• [BRIEF]: The entries below contain a stretch that opens with the line containing "DynamicDecoder 417" and closes with the line containing "(new_fixed 328 28 true) 28"; set down that stretch exactly, both ends included, and nothing else.
─── PROVIDED RECORDS
(** *** aws_network_interface_start *)

Definition wire_aws_network_interface_start : wire :=
  mkWire
    [("_rpc_id", U 2); ("_ref", U 8); ("ip", U 16)]
    (new_fixed 406 32 true) 32
    [("_rpc_id", 0); ("_ref", 8); ("ip", 16)]%nat.
Definition encode_aws_network_interface_start : encoder :=
  FixedEncoder 406 32
    [("_ref", PU 8); ("ip", PU 16)]
    (w_struct wire_aws_network_interface_start).
Definition decode_aws_network_interface_start : decoder :=
  FixedDecoder 406 32
    [("_ref", GUint 8 8); ("ip", GUint 16 16)].

(** *** aws_network_interface_end *)

Definition wire_aws_network_interface_end : wire :=
  mkWire
    [("_rpc_id", U 2); ("_ref", U 8)]
    (new_fixed 407 16 true) 16
    [("_rpc_id", 0); ("_ref", 8)]%nat.
Definition encode_aws_network_interface_end : encoder :=
  FixedEncoder 407 16
    [("_ref", PU 8)]
    (w_struct wire_aws_network_interface_end).
Definition decode_aws_network_interface_end : decoder :=
  FixedDecoder 407 16
    [("_ref", GUint 8 8)].

(** *** network_interface_info_deprecated *)

Definition wire_network_interface_info_deprecated : wire :=
  mkWire
    [("_rpc_id", U 2); ("_len", U 2); ("interface_id", U 2); ("interface_type", U 2);
     ("_ref", U 8); ("instance_id", U 2); ("instance_owner_id", U 2); ("public_dns_name", U 2);
     ("private_dns_name", U 2); ("ip_owner_id", Arr 18); ("vpc_id", Arr 22); ("az", Arr 16)]
    (new_dynamic 408 true) 80
    [("_rpc_id", 0); ("_len", 2); ("interface_id", 4); ("interface_type", 6); ("_ref", 8);
     ("instance_id", 16); ("instance_owner_id", 18); ("public_dns_name", 20);
     ("private_dns_name", 22); ("ip_owner_id", 24); ("vpc_id", 42); ("az", 64)]%nat.
Definition encode_network_interface_info_deprecated : encoder :=
  DynamicEncoder 408 80
    [("_ref", PU 8); ("ip_owner_id", PPtr); ("vpc_id", PPtr); ("az", PPtr);
     ("interface_id", PBlob); ("interface_type", PU 2); ("instance_id", PBlob);
     ("instance_owner_id", PBlob); ("public_dns_name", PBlob); ("private_dns_name", PBlob);
     ("interface_description", PBlob)]
    (w_struct wire_network_interface_info_deprecated)
    ["interface_id"; "instance_id"; "instance_owner_id"; "public_dns_name"; "private_dns_name";
     "interface_description"].
Definition decode_network_interface_info_deprecated : decoder :=
  DynamicDecoder 408
    [("_ref", GUint 8 8); ("ip_owner_id", GArr 24 18); ("vpc_id", GArr 42 22);
     ("az", GArr 64 16); ("interface_type", GUint 6 2)] 80
    [("interface_id", 4); ("instance_id", 16); ("instance_owner_id", 18);
     ("public_dns_name", 20); ("private_dns_name", 22)]%nat
    "interface_description".

(** *** network_interface_info *)

Definition wire_network_interface_info : wire :=
  mkWire
    [("_rpc_id", U 2); ("_len", U 2); ("ip_owner_id", U 2); ("vpc_id", U 2); ("_ref", U 8);
     ("az", U 2); ("interface_id", U 2); ("interface_type", U 2); ("instance_id", U 2);
     ("instance_owner_id", U 2); ("public_dns_name", U 2); ("private_dns_name", U 2)]
    (new_dynamic 417 true) 30
    [("_rpc_id", 0); ("_len", 2); ("ip_owner_id", 4); ("vpc_id", 6); ("_ref", 8); ("az", 16);
     ("interface_id", 18); ("interface_type", 20); ("instance_id", 22);
     ("instance_owner_id", 24); ("public_dns_name", 26); ("private_dns_name", 28)]%nat.
Definition encode_network_interface_info : encoder :=
  DynamicEncoder 417 30
    [("_ref", PU 8); ("ip_owner_id", PBlob); ("vpc_id", PBlob); ("az", PBlob);
     ("interface_id", PBlob); ("interface_type", PU 2); ("instance_id", PBlob);
     ("instance_owner_id", PBlob); ("public_dns_name", PBlob); ("private_dns_name", PBlob);
     ("interface_description", PBlob)]
    (w_struct wire_network_interface_info)
    ["ip_owner_id"; "vpc_id"; "az"; "interface_id"; "instance_id"; "instance_owner_id";
     "public_dns_name"; "private_dns_name"; "interface_description"].
Definition decode_network_interface_info : decoder :=
  DynamicDecoder 417
    [("_ref", GUint 8 8); ("interface_type", GUint 20 2)] 30
    [("ip_owner_id", 4); ("vpc_id", 6); ("az", 16); ("interface_id", 18); ("instance_id", 22);
     ("instance_owner_id", 24); ("public_dns_name", 26); ("private_dns_name", 28)]%nat
    "interface_description".

(** *** udp_new_socket *)

Definition wire_udp_new_socket : wire :=
  mkWire
    [("_rpc_id", U 2); ("lport", U 2); ("pid", U 4); ("sk_id", U 4); ("laddr", Arr 16)]
    (new_fixed 328 28 true) 28
    [("_rpc_id", 0); ("lport", 2); ("pid", 4); ("sk_id", 8); ("laddr", 12)]%nat.
Definition encode_udp_new_socket : encoder :=
  FixedEncoder 328 28
    [("pid", PU 4); ("sk_id", PU 4); ("laddr", PPtr); ("lport", PU 2)]
    (w_struct wire_udp_new_socket).
Definition decode_udp_new_socket : decoder :=
  FixedDecoder 328 28
    [("pid", GUint 4 4); ("sk_id", GUint 8 4); ("laddr", GArr 12 16); ("lport", GUint 2 2)].

(** *** udp_stats_addr_unchanged *)

Definition wire_udp_stats_addr_unchanged : wire :=
  mkWire
    [("_rpc_id", U 2); ("is_rx", U 1); ("sk_id", U 4); ("packets", U 4); ("bytes", U 4)]
    (new_fixed 330 16 true) 16
    [("_rpc_id", 0); ("is_rx", 2); ("sk_id", 4); ("packets", 8); ("bytes", 12)]%nat.
Definition encode_udp_stats_addr_unchanged : encoder :=
  FixedEncoder 330 16
    [("sk_id", PU 4); ("is_rx", PU 1); ("packets", PU 4); ("bytes", PU 4)]
    (w_struct wire_udp_stats_addr_unchanged).
Definition decode_udp_stats_addr_unchanged : decoder :=
  FixedDecoder 330 16
    [("sk_id", GUint 4 4); ("is_rx", GByte 2); ("packets", GUint 8 4); ("bytes", GUint 12 4)].

(** *** udp_stats_addr_changed_v4 *)

Definition wire_udp_stats_addr_changed_v4 : wire :=
  mkWire
    [("_rpc_id", U 2); ("rport", U 2); ("sk_id", U 4); ("packets", U 4); ("bytes", U 4);
     ("raddr", U 4); ("is_rx", U 1)]
    (new_fixed 341 21 true) 21
    [("_rpc_id", 0); ("rport", 2); ("sk_id", 4); ("packets", 8); ("bytes", 12); ("raddr", 16);
     ("is_rx", 20)]%nat.
Definition encode_udp_stats_addr_changed_v4 : encoder :=
  FixedEncoder 341 21
    [("sk_id", PU 4); ("is_rx", PU 1); ("packets", PU 4); ("bytes", PU 4); ("raddr", PU 4);
     ("rport", PU 2)]
    (w_struct wire_udp_stats_addr_changed_v4).
Definition decode_udp_stats_addr_changed_v4 : decoder :=
  FixedDecoder 341 21
    [("sk_id", GUint 4 4); ("is_rx", GByte 20); ("packets", GUint 8 4); ("bytes", GUint 12 4);
     ("raddr", GUint 16 4); ("rport", GUint 2 2)].

(** *** udp_stats_addr_changed_v6 *)

Definition wire_udp_stats_addr_changed_v6 : wire :=
  mkWire
    [("_rpc_id", U 2); ("rport", U 2); ("sk_id", U 4); ("packets", U 4); ("bytes", U 4);
     ("is_rx", U 1); ("raddr", Arr 16)]
    (new_fixed 350 33 true) 33
    [("_rpc_id", 0); ("rport", 2); ("sk_id", 4); ("packets", 8); ("bytes", 12); ("is_rx", 16);
     ("raddr", 17)]%nat.
Definition encode_udp_stats_addr_changed_v6 : encoder :=
  FixedEncoder 350 33
    [("sk_id", PU 4); ("is_rx", PU 1); ("packets", PU 4); ("bytes", PU 4); ("raddr", PPtr);
     ("rport", PU 2)]
    (w_struct wire_udp_stats_addr_changed_v6).
Definition decode_udp_stats_addr_changed_v6 : decoder :=
  FixedDecoder 350 33
    [("sk_id", GUint 4 4); ("is_rx", GByte 16); ("packets", GUint 8 4); ("bytes", GUint 12 4);
     ("raddr", GArr 17 16); ("rport", GUint 2 2)].

(** *** dns_response_dep_b *)

Definition wire_dns_response_dep_b : wire :=
  mkWire
    [("_rpc_id", U 2); ("_len", U 2); ("sk_id", U 4); ("latency_ns", U 8);
     ("total_dn_len", U 2); ("domain_name", U 2); ("ipv4_addrs", U 2)]
    (new_dynamic 402 true) 22
    [("_rpc_id", 0); ("_len", 2); ("sk_id", 4); ("latency_ns", 8); ("total_dn_len", 16);
     ("domain_name", 18); ("ipv4_addrs", 20)]%nat.
Definition encode_dns_response_dep_b : encoder :=
  DynamicEncoder 402 22
    [("sk_id", PU 4); ("total_dn_len", PU 2); ("domain_name", PBlob); ("ipv4_addrs", PBlob);
     ("ipv6_addrs", PBlob); ("latency_ns", PU 8)]
    (w_struct wire_dns_response_dep_b)
    ["domain_name"; "ipv4_addrs"; "ipv6_addrs"].
Definition decode_dns_response_dep_b : decoder :=
  DynamicDecoder 402
    [("sk_id", GUint 4 4); ("total_dn_len", GUint 16 2); ("latency_ns", GUint 8 8)] 22
    [("domain_name", 18); ("ipv4_addrs", 20)]%nat
    "ipv6_addrs".

(** *** dns_timeout *)

Definition wire_dns_timeout : wire :=
  mkWire
    [("_rpc_id", U 2); ("_len", U 2); ("sk_id", U 4); ("timeout_ns", U 8); ("total_dn_len", U 2)]
    (new_dynamic 403 true) 18
    [("_rpc_id", 0); ("_len", 2); ("sk_id", 4); ("timeout_ns", 8); ("total_dn_len", 16)]%nat.
Definition encode_dns_timeout : encoder :=
  DynamicEncoder 403 18
    [("sk_id", PU 4); ("total_dn_len", PU 2); ("domain_name", PBlob); ("timeout_ns", PU 8)]
    (w_struct wire_dns_timeout)
    ["domain_name"].
Definition decode_dns_timeout : decoder :=
  DynamicDecoder 403
    [("sk_id", GUint 4 4); ("total_dn_len", GUint 16 2); ("timeout_ns", GUint 8 8)] 18
    []
    "domain_name".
──────
• [RESPONSE TO THIS EXERCISE]:
  DynamicDecoder 417
    [("_ref", GUint 8 8); ("interface_type", GUint 20 2)] 30
    [("ip_owner_id", 4); ("vpc_id", 6); ("az", 16); ("interface_id", 18); ("instance_id", 22);
     ("instance_owner_id", 24); ("public_dns_name", 26); ("private_dns_name", 28)]%nat
    "interface_description".

(** *** udp_new_socket *)

Definition wire_udp_new_socket : wire :=
  mkWire
    [("_rpc_id", U 2); ("lport", U 2); ("pid", U 4); ("sk_id", U 4); ("laddr", Arr 16)]
    (new_fixed 328 28 true) 28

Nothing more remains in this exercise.